» What you should do:
You are to retype exactly the line with "Lemma send_keeps vm_id" and every line after it in the entries below.

=== Exercise data ===

(** The instance is taken out of the table; the computation holds its processes. *)
Lemma take_owned vm_id n i :
  procs_owned [] n -> n_vms n !! vm_id = Some i -> procs_owned (held i) (with_vms (delete vm_id) n).
Proof.
  intros [B O He U X So K] Hi.
  destruct n as [v t b fs sz ps st k next c step ev]. simpl in *.
  assert (forall vm j, delete vm_id v !! vm = Some j -> vm <> vm_id /\ v !! vm = Some j) as Hback.
  { intros vm j. rewrite lookup_delete_Some. intros []; auto. }
  split; simpl; [done| | | | | |].
  - intros pid p Hp. destruct (O _ _ Hp) as [?%elem_of_nil|(vm&j&Hj&Hin)]; [done|].
    destruct (decide (vm = vm_id)) as [->|Hne]; [left; congruence|]. right. exists vm, j.
    by rewrite lookup_delete_ne.
  - intros vm j pid [Hne Hj]%Hback Hin. destruct (He _ _ _ Hj Hin). split; [done|]. intros Hin'.
    by apply Hne, (U vm vm_id j i pid).
  - intros vm vm' j j' pid [_ Hj]%Hback [_ Hj']%Hback. eauto.
  - intros pid Hin. by destruct (He _ _ _ Hi Hin).
  - intros vm j [_ Hj]%Hback. eauto.
  - intros vm j pid p [_ Hj]%Hback Hp Hin. by apply (K vm).
Qed.

Lemma delete_taps_owned extra taps E :
  sat (procs_owned extra) (delete_taps taps) (fun _ => procs_owned extra) E.
Proof.
  intros o n Hb. pose proof (quiet_owned extra _ (delete_taps_quiet taps) o n Hb) as Hq.
  pose proof (delete_taps_ok taps o n) as Hok. by destruct (delete_taps taps o n) as [n' []].
Qed.

Lemma remove_if_ok path o n : (remove_if_exists path o n).2 = Ok tt.
Proof.
  unfold remove_if_exists, file_exists, mbind, Nd_bind, nd_get, nd_try. simpl. case_bool_decide; [|done].
  by destruct (remove_file path o n) as [n' []].
Qed.

(** A quiet computation that never fails. *)
Lemma quiet_total {A} extra (m : Nd A) E :
  quiet m -> (forall o n, is_ok (m o n).2 = true) -> sat (procs_owned extra) m (fun _ => procs_owned extra) E.
Proof.
  intros Hm Hok o n Hn. pose proof (quiet_owned extra m Hm o n Hn) as Hq. specialize (Hok o n).
  by destruct (m o n) as [n' []].
Qed.
Lemma remove_if_owned extra path E :
  sat (procs_owned extra) (remove_if_exists path) (fun _ => procs_owned extra) E.
Proof. apply quiet_total; [apply remove_if_exists_quiet|]. intros. by rewrite remove_if_ok. Qed.
Lemma sockets_owned extra socket vsock E :
  sat (procs_owned extra) (remove_sockets socket vsock) (fun _ => procs_owned extra) E.
Proof.
  unfold remove_sockets. eapply sat_bind; [apply remove_if_owned|]. intros ?.
  destruct vsock; [apply remove_if_owned|by apply sat_ret].
Qed.

Lemma delete_keeps vm_id : keeps (delete_vm rd ob vm_id).
Proof.
  unfold delete_vm. eapply sat_bind; [apply instance_sat|]. intros i.
  eapply (sat_bind _ _ _ (fun _ => procs_owned (held i))).
  { apply sat_set. intros n [Hn Hi]. by apply take_owned. }
  intros ?. eapply sat_bind; [by apply (quiet_total (held i)); [apply quiet_ask|]|]. intros ?.
  eapply (sat_bind _ _ _ (fun _ => procs_owned (vi_passt_processes i))).
  { unfold held. destruct (vi_process i) as [pid|]; [|by apply sat_ret].
    apply sat_set. intros n Hn. eapply procs_owned_shrink; [exact Hn|..]; simpl; set_solver. }
  intros ?. eapply sat_bind; [apply sockets_owned|]. intros ?.
  eapply sat_bind; [apply remove_if_owned|]. intros ?. eapply sat_bind; [apply remove_if_owned|]. intros ?.
  eapply sat_bind; [apply delete_taps_owned|]. intros ?.
  eapply sat_bind; [apply (quiet_total (vi_passt_processes i)); [apply quiet_set; by intros []|done]|]. intros ?.
  eapply (sat_bind _ _ _ (fun _ => procs_owned [])).
  { apply sat_set. intros n Hn. eapply procs_owned_shrink; [exact Hn|..]; set_solver. }
  intros ?. destruct (vi_overlaybd i && ob); [|by apply sat_ret].
  apply (quiet_total []); [apply quiet_set; by intros []|done].
Qed.

Lemma info_keeps vm_id : keeps (get_vm_info vm_id).
Proof.
  unfold get_vm_info. eapply sat_bind; [apply instance_keeps|]. intros i.
  eapply sat_bind; [apply quiet_owned, get_info_quiet|]. intros [[state size]|]; [|by apply sat_ret].
  eapply sat_bind; [apply status_keeps_owned|]. intros ?. by apply sat_ret.
Qed.

Lemma snapshot_keeps vm_id url : keeps (snapshot_vm vm_id url).
Proof.
  unfold snapshot_vm. eapply sat_bind; [apply instance_keeps|]. intros i. apply quiet_owned.
  quiet_solve.
Qed.

Lemma drop_instance_sat vm_id E :
  sat (procs_owned []) (drop_instance vm_id) (fun _ => busy vm_id [] None) E.
Proof.
  unfold drop_instance. intros o n Hn. unfold mbind, Nd_bind, nd_get, nd_set, mret, Nd_ret.
  destruct (n_vms n !! vm_id) as [i|] eqn:Hi.
  - set (n1 := kill (option_list (vi_process i) ++ vi_passt_processes i) (with_vms (delete vm_id) n)).
    assert (busy vm_id [] None n1) as Hb.
    { split; [|by unfold absent, n1; destruct n; simpl; rewrite lookup_delete_eq|by intros ?? ?%elem_of_nil|done].
      eapply procs_owned_shrink; [by apply take_owned|..]; unfold held; set_solver. }
    pose proof (quiet_busy vm_id [] None _ (remove_if_exists_quiet (vi_socket_path i)) o n1 Hb) as Hq.
    pose proof (remove_if_ok (vi_socket_path i) o n1) as Hok. fold n1.
    by destruct (remove_if_exists (vi_socket_path i) o n1) as [n' []].
  - split; [done|done|by intros ?? ?%elem_of_nil|done].
Qed.

Lemma resume_restored_sat vm_id url config pid :
  sat (busy vm_id [] (Some pid)) (resume_restored rd vm_id url config pid) (fun _ => procs_owned [])
    (busy vm_id [] (Some pid)).
Proof.
  assert (quiet (nd_try (remove_file (socket_path rd vm_id)))) as Hq by (unfold remove_file; quiet_solve).
  unfold resume_restored. eapply sat_bind; [apply quiet_busy, wait_quiet|]. intros ?.
  eapply sat_bind; [apply quiet_busy, quiet_try, api_request_quiet|]. intros [?|e].
  2:{ eapply sat_bind; [by apply quiet_busy|]. intros ?. by apply sat_throw. }
  eapply sat_bind; [apply quiet_busy, quiet_try, api_request_quiet|]. intros [?|e].
  2:{ eapply sat_bind; [by apply quiet_busy|]. intros ?. by apply sat_throw. }
  eapply sat_bind; [apply quiet_busy, pty_quiet|]. intros [serial console].
  eapply sat_bind; [apply quiet_busy, quiet_of|]. intros ?.
  eapply sat_bind; [apply quiet_busy, connect_quiet|]. intros ?.
  apply sat_set. intros n Hb. by eapply register_owned.
Qed.

Lemma restore_keeps vm_id url : keeps (restore_vm rd vm_id url).
Proof.
  unfold restore_vm. eapply sat_bind; [apply quiet_owned, bare_quiet|]. intros config.
  eapply sat_bind; [apply drop_instance_sat|]. intros ?.
  apply (sat_post _ _ (fun _ => procs_owned []) _ (busy vm_id [] None)); [|done|apply busy_owned].
  eapply sat_bind; [apply quiet_busy, create_dir_quiet|]. intros ?.
  eapply sat_bind; [apply quiet_busy, remove_if_exists_quiet|]. intros ?.
  eapply sat_bind; [apply quiet_busy, write_path_quiet|]. intros ?.
  eapply sat_bind; [apply spawn_ch|]. intros pid. apply owned_ch_sat, resume_restored_sat.
Qed.

Lemma register_incoming_sat vm_id config taps mapped pid :
  sat (busy vm_id [] (Some pid)) (register_incoming rd vm_id config taps mapped pid) (fun _ => procs_owned [])
    (busy vm_id [] (Some pid)).
Proof.
  unfold register_incoming. eapply sat_bind; [apply quiet_busy, quiet_try, write_path_quiet|]. intros ?.
  eapply sat_bind; [apply quiet_busy, quiet_of|]. intros ?.
  eapply sat_bind; [apply quiet_busy, connect_quiet|]. intros ?.
  apply sat_set. intros n Hb. by eapply register_owned.
Qed.

Lemma receive_keeps vm_id config port : keeps (receive_migration rd ob vm_id config port).
Proof.
  unfold receive_migration. eapply sat_bind; [apply registered_sat|]. intros [|].
  { apply sat_throw. tauto. }
  eapply sat_pre; [intros n [_ Hb]; exact Hb|].
  apply (sat_post _ _ (fun _ => procs_owned []) _ (busy vm_id [] None)); [|done|apply busy_owned].
  eapply sat_bind; [apply quiet_busy, port_quiet|]. intros p.
  eapply sat_bind; [apply quiet_busy, vsock_quiet|]. intros vsock.
  eapply sat_bind; [apply quiet_busy, receive_networks_quiet|]. intros [nets taps].
  eapply sat_bind; [apply quiet_busy, map_disks_quiet|]. intros [disks mapped].
  eapply sat_bind; [apply quiet_busy, create_dir_quiet|]. intros ?.
  eapply sat_bind; [apply quiet_busy, sockets_quiet|]. intros ?.
  eapply sat_bind; [apply undoing_sat, quiet_busy, write_path_quiet|]. intros ?.
  eapply sat_bind; [apply spawn_ch|]. intros pid. apply owned_ch_sat.
  eapply sat_bind; [apply undoing_sat, quiet_busy, wait_quiet|]. intros ?.
  eapply sat_bind; [apply register_incoming_sat|]. intros ?.
  eapply (sat_bind _ _ _ (fun _ => procs_owned [])); [|intros ?; by apply sat_ret].
  apply sat_set. intros n. apply procs_owned_same. by destruct n.
Qed.

Lemma send_keeps vm_id url : keeps (send_migration vm_id url).
Proof.
  unfold send_migration. eapply sat_bind; [apply instance_keeps|]. intros i.
  eapply sat_bind; [apply quiet_owned, quiet_try, api_request_quiet|]. intros [?|e]; [|by apply sat_throw].
  apply status_keeps_owned.
Qed.

Lemma device_keeps vm_id path body : keeps (device_request vm_id path body).
Proof.
  unfold device_request. eapply sat_bind; [apply instance_keeps|]. intros i. apply quiet_owned.
  quiet_solve.
Qed.

Lemma resize_disk_keeps path size : keeps (resize_disk_file path size).
Proof.
  apply quiet_owned. unfold resize_disk_file.
  assert (quiet (resize_command path size)) as Hr by (unfold resize_command; quiet_solve).
  quiet_solve; done.
Qed.
End ownership.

===

» Output of the exercise:
Lemma send_keeps vm_id url : keeps (send_migration vm_id url).
Proof.
  unfold send_migration. eapply sat_bind; [apply instance_keeps|]. intros i.
  eapply sat_bind; [apply quiet_owned, quiet_try, api_request_quiet|]. intros [?|e]; [|by apply sat_throw].
  apply status_keeps_owned.
Qed.

Lemma device_keeps vm_id path body : keeps (device_request vm_id path body).
Proof.
  unfold device_request. eapply sat_bind; [apply instance_keeps|]. intros i. apply quiet_owned.
  quiet_solve.
Qed.

Lemma resize_disk_keeps path size : keeps (resize_disk_file path size).
Proof.
  apply quiet_owned. unfold resize_disk_file.
  assert (quiet (resize_command path size)) as Hr by (unfold resize_command; quiet_solve).
  quiet_solve; done.
Qed.
End ownership.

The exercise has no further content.